Honni soit qui Mali pense
La nation entretient un rapport ambigu avec le métier des armes : c’est un mélange de fascination/répulsion. On l’admire tant qu’on ne le voit pas. Combien d’uniformes croisez-vous par jour dans les rues ? Pourquoi, et depuis fort longtemps, les militaires ont-ils l’ordre de ne pas le porter dans l’espace public (hormis certaines circonstances) ? La voisine de l’un des soldats tués au Mali s’écriait : « Ce sont toujours les meilleurs qui partent les premiers. » Si ce sont les meilleurs, pourquoi cache-t-on l’armée aux yeux du public ? Les visages de ces hommes respirent la droiture et inspirent la fierté. Ils sont un reproche au mode de vie assigné aux sociétés occidentales. Tant qu’ils les protègent discrètement, tout va bien. Mais pour le type d’homme qu’ils véhiculent malgré eux, on s’en méfie. Les familles, l’école privée ou publique, les media encouragent-ils la vocation militaire ? Tout ce monde-là préfère les Seychelles au Sahel.
« Fierté » : c’est le mot que répétait ce matin sur France Info Jean-Marie Bockel dont le fils Pierre, 28 ans, figure sur la liste funèbre. Le sénateur était fier de lui. Combien de parents ne peuvent pas en dire autant quand l’enfant se tue en voiture à la sortie d’une boîte de nuit ? « Fierté et tristesse », ajoutait-il. Quand tous les pères prendront la photo de leur fils défunt pour la mettre dans un cadre et la poser sur la table de nuit, le décor des Invalides cèdera la place à cet abîme dont les parois ne renverront que l’écho du silence. Jusqu’à la fin de leurs jours. « La fraternité d’armes est aussi une fraternité des larmes », écrit le père Jean-Yves Ducourneau, auteur du Café du Padre – Chroniques de vie d’un aumônier militaire » (Salvator, 2019).
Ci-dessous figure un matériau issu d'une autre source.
(** C10, as the code has it: when no beer of the catalog has id 0,
    [loadBeer(0)] builds the URI of the whole collection, not the one of a
    single beer, and that is the only URI it can fetch.  When the key of
    the whole collection is [done] it fetches nothing and returns the
    first beer of the catalog, whatever its id, or fails with the
    not-found error when the catalog is empty.  Otherwise it makes that
    one fetch, and when the fetch succeeds it returns the first beer of
    the fetched collection, whatever its id, or fails with the not-found
    error when the collection is empty. *)
Theorem loadBeer_zero (parseInt : string -> number) (s : BeersState) :
  find_id (beers s) 0 = None ->
  beers_uri (Some 0) = "https://api.punkapi.com/v2/beers"
  /\ beers_uri (Some 0) = beers_uri None
  /\ (forall env,
        fetches env (loadBeer parseInt 0 s)
        = if bool_decide (fetchStatus s (beers_uri None) = done) then []
          else [beers_uri None])
  /\ (forall env,
        fetchStatus s (beers_uri None) = done ->
        outcome (run env (loadBeer parseInt 0 s))
        = match beers s with
          | [] => Rejected (mkError "Beer not found or currently unavailable!")
          | beer :: _ => Fulfilled beer
          end)
  /\ (forall env res l,
        fetchStatus s (beers_uri None) <> done ->
        settle env 0%nat _ (fetch (beers_uri None) None) = Fulfilled res ->
        status res = 200 ->
        settle env 1%nat _ (json_beers res) = Fulfilled l ->
        outcome (run env (loadBeer parseInt 0 s))
        = match l with
          | [] => Rejected (mkError "Beer not found or currently unavailable!")
          | beer :: _ => Fulfilled beer
          end).
Proof.
  intros Habs. split; [reflexivity|]. split; [reflexivity|]. split; [|split].
  - intros env. now apply fetches_of_loadBeer_zero.
  - intros env Hd. unfold loadBeer, run. rewrite Habs.
    rewrite (getBeersApi_done parseInt (Some 0) s Hd).
    cbn [await run_from]. destruct (beers s); reflexivity.
  - intros env res l Hd Hf Hs Hj. unfold loadBeer, run. rewrite Habs, run_from_await.
    destruct (getBeersApi_run_ok parseInt (Some 0) s env 0 res l Hd Hf Hs Hj)
      as [-> [-> _]].
    destruct l; reflexivity.
Qed.

Lemma loadBeer_zero_witness :
  find_id (beers (store (run (serving [mkBeer 1 "Buzz" ""])
                           (loadBeers parseInt_decimal initial)))) 0 = None
  /\ fetches (serving [mkBeer 5 "Punk" ""; mkBeer 6 "Ale" ""])
       (loadBeer parseInt_decimal 0
          (store (run (serving [mkBeer 1 "Buzz" ""])
                    (loadBeers parseInt_decimal initial))))
     = []
  /\ outcome (run (serving [mkBeer 5 "Punk" ""; mkBeer 6 "Ale" ""])
                (loadBeer parseInt_decimal 0
                   (store (run (serving [mkBeer 1 "Buzz" ""])
                             (loadBeers parseInt_decimal initial)))))
     = Fulfilled (mkBeer 1 "Buzz" "").
Proof.
  split; [reflexivity|].
  split.
  - refine (proj1 (proj2 (proj2
      (loadBeer_zero parseInt_decimal
         (store (run (serving [mkBeer 1 "Buzz" ""])
                   (loadBeers parseInt_decimal initial))) _))) _).
    reflexivity.
  - refine (proj1 (proj2 (proj2 (proj2
      (loadBeer_zero parseInt_decimal
         (store (run (serving [mkBeer 1 "Buzz" ""])
                   (loadBeers parseInt_decimal initial))) _)))) _ _).
    + reflexivity.
    + reflexivity.
Defined.

(** C10, as stated, fails when the whole collection has been loaded: its
    key is [done], and [loadBeer(0)] fetches nothing and returns the first
    beer of the catalog, not of the collection that a fetch would give. *)
Lemma zero_after_loadBeers_is_not_fetched :
  beers (store (run (serving [mkBeer 1 "Buzz" ""])
                  (loadBeers parseInt_decimal initial))) = [mkBeer 1 "Buzz" ""]
  /\ fetchStatus (store (run (serving [mkBeer 1 "Buzz" ""])
                           (loadBeers parseInt_decimal initial)))
       (beers_uri None) = done
  /\ ~ zero_returns_first_fetched parseInt_decimal
        (store (run (serving [mkBeer 1 "Buzz" ""])
                  (loadBeers parseInt_decimal initial)))
        [mkBeer 5 "Punk" ""; mkBeer 6 "Ale" ""].
Proof.
  split; [reflexivity|]. split; [reflexivity|].
  intros H. destruct H as [H _]; [reflexivity|].
  vm_compute in H. discriminate.
Qed.

Example first_fetched_beer_for_zero :
  let e := run (serving [mkBeer 5 "Punk" ""; mkBeer 6 "Ale" ""])
             (loadBeer parseInt_decimal 0 initial) in
  outcome e = Fulfilled (mkBeer 5 "Punk" "")
  /\ beers (store e) = [mkBeer 5 "Punk" ""]
  /\ fetches (serving [mkBeer 5 "Punk" ""; mkBeer 6 "Ale" ""])
       (loadBeer parseInt_decimal 0 initial)
     = ["https://api.punkapi.com/v2/beers"].
Proof. vm_compute. auto. Qed.

(** ** [selectBeer] *)

(** C7 fails on the id 0.  No beer has id 0, in the catalog or in the fetched
    collection; [selectBeer("0")] fetches the whole collection, selects its
    first beer, and sets no error text. *)
Theorem selectBeer_zero_selects_first_fetched :
  let remote := [mkBeer 5 "Punk" ""; mkBeer 6 "Ale" ""] in
  let e := run (serving remote) (selectBeer parseInt_decimal "" (FromString "0") initial) in
  parseInt_decimal "0" = Num 0
  /\ find_id (beers initial) 0 = None
  /\ find_id remote 0 = None
  /\ fetches (serving remote) (selectBeer parseInt_decimal "" (FromString "0") initial)
     = ["https://api.punkapi.com/v2/beers"]
  /\ outcome e = Fulfilled tt
  /\ selectedBeer (store e) = Some (mkBeer 5 "Punk" "")
  /\ selectedBeer (store e) <> selectedBeer initial
  /\ errorText (store e) = None.
Proof. vm_compute. repeat split. discriminate. Qed.

(** The same on a key that is [done].  A first [selectBeer("42")] is
    answered with status 200 and no beer: it resolves, sets the not-found
    error text and leaves the selection alone, and the key of beer 42 is
    [done].  A second [selectBeer("42")] then gets the catalog from
    [getBeersApi] and takes its first beer: it selects beer 1 and sets no
    error text. *)
Lemma selectBeer_done_key_selects_other_beer :
  let s0 := set_beers [mkBeer 1 "Buzz" ""] initial in
  let first := run (serving []) (selectBeer parseInt_decimal "" (FromString "42") s0) in
  let second := run (serving [])
                  (selectBeer parseInt_decimal "" (FromString "42") (store first)) in
  outcome first = Fulfilled tt
  /\ errorText (store first) = Some "Beer not found or currently unavailable!"
  /\ selectedBeer (store first) = None
  /\ find_id (beers (store first)) 42 = None
  /\ fetchStatus (store first) (beers_uri (Some 42)) = done
  /\ fetches (serving [])
       (selectBeer parseInt_decimal "" (FromString "42") (store first)) = []
  /\ outcome second = Fulfilled tt
  /\ selectedBeer (store second) = Some (mkBeer 1 "Buzz" "")
  /\ errorText (store second) = None.
Proof. vm_compute. repeat split. Qed.

(** What does hold of [selectBeer] in every run. *)

Section Selection.

Variable parseInt : string -> number.
Variable env : environment.

(** The other tasks leave the selection alone. *)
Hypothesis others_keep_selection :
  forall n s, selectedBeer (interfere env n s) = selectedBeer s.

Lemma getBeersApi_keeps_selection (i : option Z) (s : BeersState) (n : nat) :
  selectedBeer (store (run_from env n (getBeersApi parseInt i s))) = selectedBeer s.
Proof.
  unfold getBeersApi.
  destruct (bool_decide (uriMap (dismissError s) !! beers_uri i = Some false));
    [reflexivity|].
  cbn [run_from].
  destruct (settle env n Response (fetch (beers_uri i) None)) as [res|e].
  - destruct (negb (status res =? 200)).
    + cbn [run_from store]. cbn [selectedBeer set_errorText set_uriMap].
      now rewrite others_keep_selection.
    + cbn [run_from].
      destruct (settle env (S n) (list IBeer) (json_beers res));
        cbn [run_from store];
        cbn [selectedBeer set_errorText set_uriMap set_remainingRequests];
        now rewrite !others_keep_selection.
  - cbn [run_from store]. cbn [selectedBeer set_errorText set_uriMap].
    now rewrite others_keep_selection.
Qed.

Lemma loadBeer_keeps_selection (i : Z) (s : BeersState) (n : nat) :
  selectedBeer (store (run_from env n (loadBeer parseInt i s))) = selectedBeer s.
Proof.
  unfold loadBeer. destruct (find_id (beers s) i); [reflexivity|].
  rewrite run_from_await.
  destruct (outcome (run_from env n (getBeersApi parseInt (Some i) s))) as [[|b l]|e];
    cbn [run_from store]; rewrite ?react_selectedBeer; cbn [selectedBeer set_beers];
    now rewrite others_keep_selection, getBeersApi_keeps_selection.
Qed.

(** [selectBeer] resolves in every run.  When the text is no finite
    number, the error text says so and the selection is as before.
    Otherwise the selection is the beer that [loadBeer] returns; when
    [loadBeer] fails, the error text is the message of the failure and the
    selection is as before. *)
Lemma selectBeer_settles (API_BASE_URL : string) (raw : idFromUrl) (s : BeersState) :
  let e := run env (selectBeer parseInt API_BASE_URL raw s) in
  outcome e = Fulfilled tt
  /\ match parseInt (toString raw) with
     | Num i =>
         match outcome (run env (loadBeer parseInt i (dismissError s))) with
         | Fulfilled beer => selectedBeer (store e) = Some beer
         | Rejected err =>
             errorText (store e) = Some (message err)
             /\ selectedBeer (store e) = selectedBeer s
         end
     | _ =>
         errorText (store e) = Some "Beers can only have numeric ids!"
         /\ selectedBeer (store e) = selectedBeer s
     end.
Proof.
  unfold run, selectBeer, forget. cbn [run_from store_of refreshBeersInfo].
  destruct (parseInt (toString raw)) as [i| |neg]; try (repeat split; reflexivity).
  rewrite run_from_await.
  pose proof (loadBeer_keeps_selection i (dismissError s) 0) as Hs.
  destruct (outcome (run_from env 0 (loadBeer parseInt i (dismissError s)))) as [b|err];
    cbn [run_from outcome store]; cbn [selectedBeer errorText set_selectedBeer set_errorText].
  - auto.
  - rewrite others_keep_selection, Hs. auto.
Qed.

(** [loadBeer] fails with the not-found error when the beer is not in the
    catalog and the fetch of its key is rejected or brings no beer. *)
Lemma loadBeer_not_found (i : Z) (s : BeersState) :
  find_id (beers s) i = None ->
  fetchStatus s (beers_uri (Some i)) <> done ->
  match settle env 0%nat _ (fetch (beers_uri (Some i)) None) with
  | Rejected _ => True
  | Fulfilled res =>
      status res <> 200
      \/ match settle env 1%nat _ (json_beers res) with
         | Rejected _ => True
         | Fulfilled l => l = []
         end
  end ->
  outcome (run env (loadBeer parseInt i s))
  = Rejected (mkError "Beer not found or currently unavailable!").
Proof.
  intros Habs Hd Hf. unfold run, loadBeer. rewrite Habs, run_from_await.
  assert (E : outcome (run_from env 0 (getBeersApi parseInt (Some i) s)) = Fulfilled []).
  { unfold getBeersApi, fetchStatus in *. cbn [dismissError set_errorText uriMap] in *.
    rewrite bool_decide_eq_false_2
      by (destruct (uriMap s !! beers_uri (Some i)) as [[|]|]; congruence).
    cbn [run_from].
    destruct (settle env 0 Response (fetch (beers_uri (Some i)) None)) as [res|e];
      [|reflexivity].
    destruct (Z.eqb_spec (status res) 200) as [E200|E200]; [|reflexivity].
    cbn [negb run_from]. destruct Hf as [Hf|Hf]; [contradiction|].
    destruct (settle env 1 (list IBeer) (json_beers res)) as [l|e];
      [subst l|]; reflexivity. }
  rewrite E. reflexivity.
Qed.

End Selection.

Example selectBeer_text_without_digits :
  let s0 := set_selectedBeer (Some (mkBeer 1 "Buzz" "")) initial in
  let e := run offline (selectBeer parseInt_decimal "" (FromString "abc") s0) in
  outcome e = Fulfilled tt
  /\ errorText (store e) = Some "Beers can only have numeric ids!"
  /\ selectedBeer (store e) = Some (mkBeer 1 "Buzz" "").
Proof. vm_compute. repeat split. Qed.

Example selectBeer_transport_failure :
  let s0 := set_selectedBeer (Some (mkBeer 1 "Buzz" "")) initial in
  let e := run offline (selectBeer parseInt_decimal "" (FromNumber (Num 42)) s0) in
  outcome e = Fulfilled tt
  /\ errorText (store e) = Some "Beer not found or currently unavailable!"
  /\ selectedBeer (store e) = Some (mkBeer 1 "Buzz" "")
  /\ fetchStatus (store e) (beers_uri (Some 42)) = absent.
Proof. vm_compute. repeat split. Qed.

(** ** The reaction that loads the liked beers *)

Lemma store_of_await {A B} (t : task A) (k : settled A -> BeersState -> task B) :
  store_of (await t k) = store_of t.
Proof.
  revert B k.
  induction t as [A s a | A s e | A R s io k' IH | A s k' IH | A C child _ rest IH
                 | A s k' IH];
    intros B k; cbn [await store_of]; auto.
Qed.

Lemma started_await {A B} (t : task A) (k : settled A -> BeersState -> task B) :
  started (await t k) = started t.
Proof.
  revert B k.
  induction t as [A s a | A s e | A R s io k' IH | A s k' IH | A C child _ rest IH
                 | A s k' IH];
    intros B k; cbn [await started]; try reflexivity; now rewrite IH.
Qed.

(** Until its first suspension [loadBeer] writes the error text and the
    request cache only. *)
Lemma loadBeer_begin_keeps (parseInt : string -> number) (i : Z) (s : BeersState) :
  let s' := store_of (loadBeer parseInt i s) in
  beers s' = beers s /\ likedBeerIds s' = likedBeerIds s
  /\ commentsMap s' = commentsMap s /\ selectedBeer s' = selectedBeer s.
Proof.
  unfold loadBeer. destruct (find_id (beers s) i); [repeat split|].
  rewrite store_of_await. unfold getBeersApi.
  destruct (bool_decide (uriMap (dismissError s) !! beers_uri (Some i) = Some false));
    repeat split.
Qed.

Lemma loadEach_keeps (parseInt : string -> number) (ids : list Z) (s : BeersState) :
  beers (store_of (loadEach parseInt ids s)) = beers s
  /\ likedBeerIds (store_of (loadEach parseInt ids s)) = likedBeerIds s.
Proof.
  revert s. induction ids as [|i ids IH]; intros s; [split; reflexivity|].
  cbn [loadEach forget store_of].
  destruct (IH (store_of (loadBeer parseInt i s))) as [-> ->].
  destruct (loadBeer_begin_keeps parseInt i s) as [-> [-> _]]. split; reflexivity.
Qed.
Une question surgit forcément en pareilles circonstances : La France doit-elle rester là-bas, quand on sait que le Niger va changer son hymne national jugé trop favorable à l’ancienne puissance coloniale ? Le Premier ministre Edouard Philippe répond en qualifiant d' « indispensable » l'action militaire au Sahel, car il en va de « l'intérêt de notre pays ». Le président du MoDem François Bayrou estime que ce « serait profondément irresponsable » de se retirer du Mali. Sept militaires appartenaient au 5e régiment d'hélicoptères de combat (5e RHC) basé à Pau, la ville dont il est maire. Selon lui, « (…) ça voudrait dire que l'Occident que nous représentons là-bas, que l'Europe, que la France, que certaines valeurs de civilisation ont subi une défaite et qu'on bat en retraite. Ça serait une déflagration ». Tenir, donc, comme à Verdun. Mais cette fois contre un ennemi dont le réservoir humain est alimenté par le fleuve en crue de la folle démographie des populations sahéliennes. Conjugué ce phénomène à l’absence de perspectives économiques, le djihadisme n’aura aucun mal à recruter. Sur ces mots, poindrait-il une prise de conscience à l’échelle de l’UE ? Jean-Claude Juncker, président de la Commission européenne, reconnaît que « c'est l'Europe toute entière qui est en deuil, car au Mali comme ailleurs c'est l'armée française qui défend l'honneur et la sécurité de l'Europe ». Si ces paroles appellent des actes, nul pays européen ne semble disposé à ce jour à en accomplir.